Bem-Vindo Errante Viajante

Do Olimpo trago a almejada chama, da qual sugiro dançarmos embriagados a sua volta, e quando assim for, sujiro arriscar tocá-la, pois, felizes os que dela se queimarem.

terça-feira, 20 de janeiro de 2015

Cintilar de Devaneios: Uma pequena fábula sobre o orgulho..

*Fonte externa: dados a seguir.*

(** ** Opcodes *)

Abbreviation STOP := 0x00 (only parsing).
Abbreviation ADD := 0x01 (only parsing).
Abbreviation MUL := 0x02 (only parsing).
Abbreviation SUB := 0x03 (only parsing).
Abbreviation DIV := 0x04 (only parsing).
Abbreviation SDIV := 0x05 (only parsing).
Abbreviation MOD := 0x06 (only parsing).
Abbreviation SMOD := 0x07 (only parsing).
Abbreviation ADDMOD := 0x08 (only parsing).
Abbreviation MULMOD := 0x09 (only parsing).
Abbreviation EXP := 0x0a (only parsing).
Abbreviation SIGNEXTEND := 0x0b (only parsing).
Abbreviation LT := 0x10 (only parsing).
Abbreviation GT := 0x11 (only parsing).
Abbreviation SLT := 0x12 (only parsing).
Abbreviation SGT := 0x13 (only parsing).
Abbreviation EQ := 0x14 (only parsing).
Abbreviation ISZERO := 0x15 (only parsing).
Abbreviation AND := 0x16 (only parsing).
Abbreviation OR := 0x17 (only parsing).
Abbreviation XOR := 0x18 (only parsing).
Abbreviation NOT := 0x19 (only parsing).
Abbreviation BYTE := 0x1a (only parsing).
Abbreviation SHL := 0x1b (only parsing).
Abbreviation SHR := 0x1c (only parsing).
Abbreviation SAR := 0x1d (only parsing).
Abbreviation SHA3 := 0x20 (only parsing).
Abbreviation ADDRESS := 0x30 (only parsing).
Abbreviation BALANCE := 0x31 (only parsing).
Abbreviation ORIGIN := 0x32 (only parsing).
Abbreviation CALLER := 0x33 (only parsing).
Abbreviation CALLVALUE := 0x34 (only parsing).
Abbreviation CALLDATALOAD := 0x35 (only parsing).
Abbreviation CALLDATASIZE := 0x36 (only parsing).
Abbreviation CALLDATACOPY := 0x37 (only parsing).
Abbreviation CODESIZE := 0x38 (only parsing).
Abbreviation CODECOPY := 0x39 (only parsing).
Abbreviation GASPRICE := 0x3a (only parsing).
Abbreviation EXTCODESIZE := 0x3b (only parsing).
Abbreviation EXTCODECOPY := 0x3c (only parsing).
Abbreviation RETURNDATASIZE := 0x3d (only parsing).
Abbreviation RETURNDATACOPY := 0x3e (only parsing).
Abbreviation EXTCODEHASH := 0x3f (only parsing).
Abbreviation BLOCKHASH := 0x40 (only parsing).
Abbreviation COINBASE := 0x41 (only parsing).
Abbreviation TIMESTAMP := 0x42 (only parsing).
Abbreviation NUMBER := 0x43 (only parsing).
Abbreviation DIFFICULTY := 0x44 (only parsing).
Abbreviation GASLIMIT := 0x45 (only parsing).
Abbreviation POP := 0x50 (only parsing).
Abbreviation MLOAD := 0x51 (only parsing).
Abbreviation MSTORE := 0x52 (only parsing).
Abbreviation MSTORE8 := 0x53 (only parsing).
Abbreviation SLOAD := 0x54 (only parsing).
Abbreviation SSTORE := 0x55 (only parsing).
Abbreviation JUMP := 0x56 (only parsing).
Abbreviation JUMPI := 0x57 (only parsing).
Abbreviation PC := 0x58 (only parsing).
Abbreviation MSIZE := 0x59 (only parsing).
Abbreviation GAS := 0x5a (only parsing).
Abbreviation JUMPDEST := 0x5b (only parsing).
Abbreviation PUSH1 := 0x60 (only parsing).
Abbreviation PUSH32 := 0x7f (only parsing).
Abbreviation DUP1 := 0x80 (only parsing).
Abbreviation SWAP1 := 0x90 (only parsing).
Abbreviation LOG0 := 0xa0 (only parsing).
Abbreviation CREATE := 0xf0 (only parsing).
Abbreviation CALL := 0xf1 (only parsing).
Abbreviation CALLCODE := 0xf2 (only parsing).
Abbreviation RETURN := 0xf3 (only parsing).
Abbreviation DELEGATECALL := 0xf4 (only parsing).
Abbreviation CREATE2 := 0xf5 (only parsing).
Abbreviation STATICCALL := 0xfa (only parsing).
Abbreviation REVERT := 0xfd (only parsing).
Abbreviation SELFDESTRUCT := 0xff (only parsing).

(** ** The bitmap *)

Abbreviation bitvec := (list Z) (only parsing).

(** [bits[i] |= b] *)
Definition or_byte (i : nat) (b : Z) (bits : bitvec) : outcome Empty_set bitvec :=
  match bits !! i with
  | Some x => Ok (<[i := Z.lor x b]> bits)
  | None => Panic
  end.

(** [bitvec.set], [set8], [codeSegment] *)
Definition set (bits : bitvec) (pos : nat) : outcome Empty_set bitvec :=
  or_byte (pos / 8) (Z.shiftr 0x80 (Z.of_nat (pos mod 8))) bits.
Definition set8 (bits : bitvec) (pos : nat) : outcome Empty_set bitvec :=
  bits ← or_byte (pos / 8) (Z.shiftr 0xFF (Z.of_nat (pos mod 8))) bits;
  or_byte (pos / 8 + 1) (u8 (Z.lnot (Z.shiftr 0xFF (Z.of_nat (pos mod 8))))) bits.
Definition codeSegment (bits : bitvec) (pos : nat) : outcome Empty_set bool :=
  match bits !! (pos / 8)%nat with
  | Some x => Ok (bool_decide (Z.land x (Z.shiftr 0x80 (Z.of_nat (pos mod 8))) = 0))
  | None => Panic
  end.

(** [codeBitmap]: the two loops over the data of a push, and the loop over the code.
    A push has at most 32 bytes of data. *)
Fixpoint set8_loop (fuel : nat) (bits : bitvec) (pc numbits : nat) : outcome Empty_set (bitvec * nat * nat) :=
  match fuel with
  | O => OutOfFuel
  | S fuel =>
      if (8 <=? numbits)%nat then bits ← set8 bits pc; set8_loop fuel bits (pc + 8) (numbits - 8)
      else Ok (bits, pc, numbits)
  end.
Fixpoint set_loop (bits : bitvec) (pc numbits : nat) : outcome Empty_set (bitvec * nat) :=
  match numbits with
  | O => Ok (bits, pc)
  | S numbits => bits ← set bits pc; set_loop bits (pc + 1) numbits
  end.
Definition is_push (op : Z) : bool := bool_decide (PUSH1 <= op) && bool_decide (op <= PUSH32).
Definition push_size (op : Z) : nat := Z.to_nat (op - PUSH1 + 1).
Fixpoint bitmap_loop (fuel : nat) (code : list Z) (bits : bitvec) (pc : nat) : outcome Empty_set bitvec :=
  match fuel with
  | O => OutOfFuel
  | S fuel =>
      match code !! pc with
      | None => Ok bits
      | Some op =>
          if is_push op then
            '(bits, pc, numbits) ← set8_loop 5 bits (pc + 1) (push_size op);
            '(bits, pc) ← set_loop bits pc numbits;
            bitmap_loop fuel code bits pc
          else bitmap_loop fuel code bits (pc + 1)
      end
  end.
Definition codeBitmap (code : list Z) : outcome Empty_set bitvec :=
  bitmap_loop (S (length code)) code (repeat 0 (length code / 8 + 1 + 4)) 0.

(** [destinations.has]; the table of bitmaps is kept between calls. *)
Abbreviation destinations := (gmap (list Z) bitvec).
Definition has (d : destinations) (codehash code : list Z) (dest : Z) : outcome Empty_set (bool * destinations) :=
  let udest := big_Uint64 dest in
  if bool_decide (BitLen dest >= 63) || bool_decide (udest >= Z.of_nat (length code)) then Ok (false, d)
  else
    '(m, d) ← match d !! codehash with
              | Some m => Ok (m, d)
              | None => m ← codeBitmap code; Ok (m, <[codehash := m]> d)
              end;
    match code !! Z.to_nat udest with
    | Some op =>
        if bool_decide (op = JUMPDEST) then b ← codeSegment m (Z.to_nat udest); Ok (b, d) else Ok (false, d)
    | None => Panic
    end.

(** ** The definition *)

(** Which bytes are data: [skip] bytes of the current push are left. *)
Fixpoint data_mask (code : list Z) (skip : nat) : list bool :=
  match code, skip with
  | [], _ => []
  | _ :: code, S skip => true :: data_mask code skip
  | op :: code, O => false :: data_mask code (if is_push op then push_size op else 0)
  end.

(** A valid destination. *)
Definition is_jumpdest (code : list Z) (pos : nat) : bool :=
  bool_decide (code !! pos = Some JUMPDEST) && bool_decide (data_mask code 0 !! pos = Some false).

(** ** Correctness *)

Definition bit (bits : bitvec) (q : nat) : bool := Z.testbit (default 0 (bits !! (q / 8)%nat)) (7 - Z.of_nat (q mod 8)).

Lemma div_mod8 q : q = (8 * (q / 8) + q mod 8)%nat /\ (q mod 8 < 8)%nat.
Proof. split; [apply Nat.div_mod; lia|apply Nat.mod_upper_bound; lia]. Qed.

Lemma or_byte_ok bits i b :
  (i < length bits)%nat ->
  exists bits', or_byte i b bits = Ok bits' /\ length bits' = length bits /\
    forall q, bit bits' q = bit bits q || (bool_decide ((q / 8)%nat = i) && Z.testbit b (7 - Z.of_nat (q mod 8))).
Proof.
  intros Hi. unfold or_byte. destruct (lookup_lt_is_Some_2 bits i Hi) as [x Hx]. rewrite Hx. eexists. split; [done|].
  split; [by rewrite length_insert|]. intros q. unfold bit. case_bool_decide as E.
  - subst i. rewrite list_lookup_insert_eq, Hx by done. simpl. by rewrite Z.lor_spec.
  - rewrite list_lookup_insert_ne by done. by rewrite orb_false_r.
Qed.

Lemma testbit_0x80 k j : 0 <= j -> 0 <= k -> Z.testbit (Z.shiftr 0x80 k) j = bool_decide (j + k = 7).
Proof.
  intros Hj Hk. rewrite Z.shiftr_spec by done. change 0x80 with (2 ^ 7). rewrite Z.pow2_bits_eqb by lia.
  case_bool_decide; [apply Z.eqb_eq|apply Z.eqb_neq]; lia.
Qed.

Primeiramente, gostaria de destacar que esse texto não é totalmente de minha autoria, ele foi um achado nos percursos da rede, porém, o mesmo me cativou tanto que eu senti a obrigação de fazer uma reedição com os meus pontos de vistas em relação a alguns aspectos da obra, sobretudo, para dispor ao leitor mais informações a respeito do espaço, dos sentimentos e dos personagens que aqui figuram.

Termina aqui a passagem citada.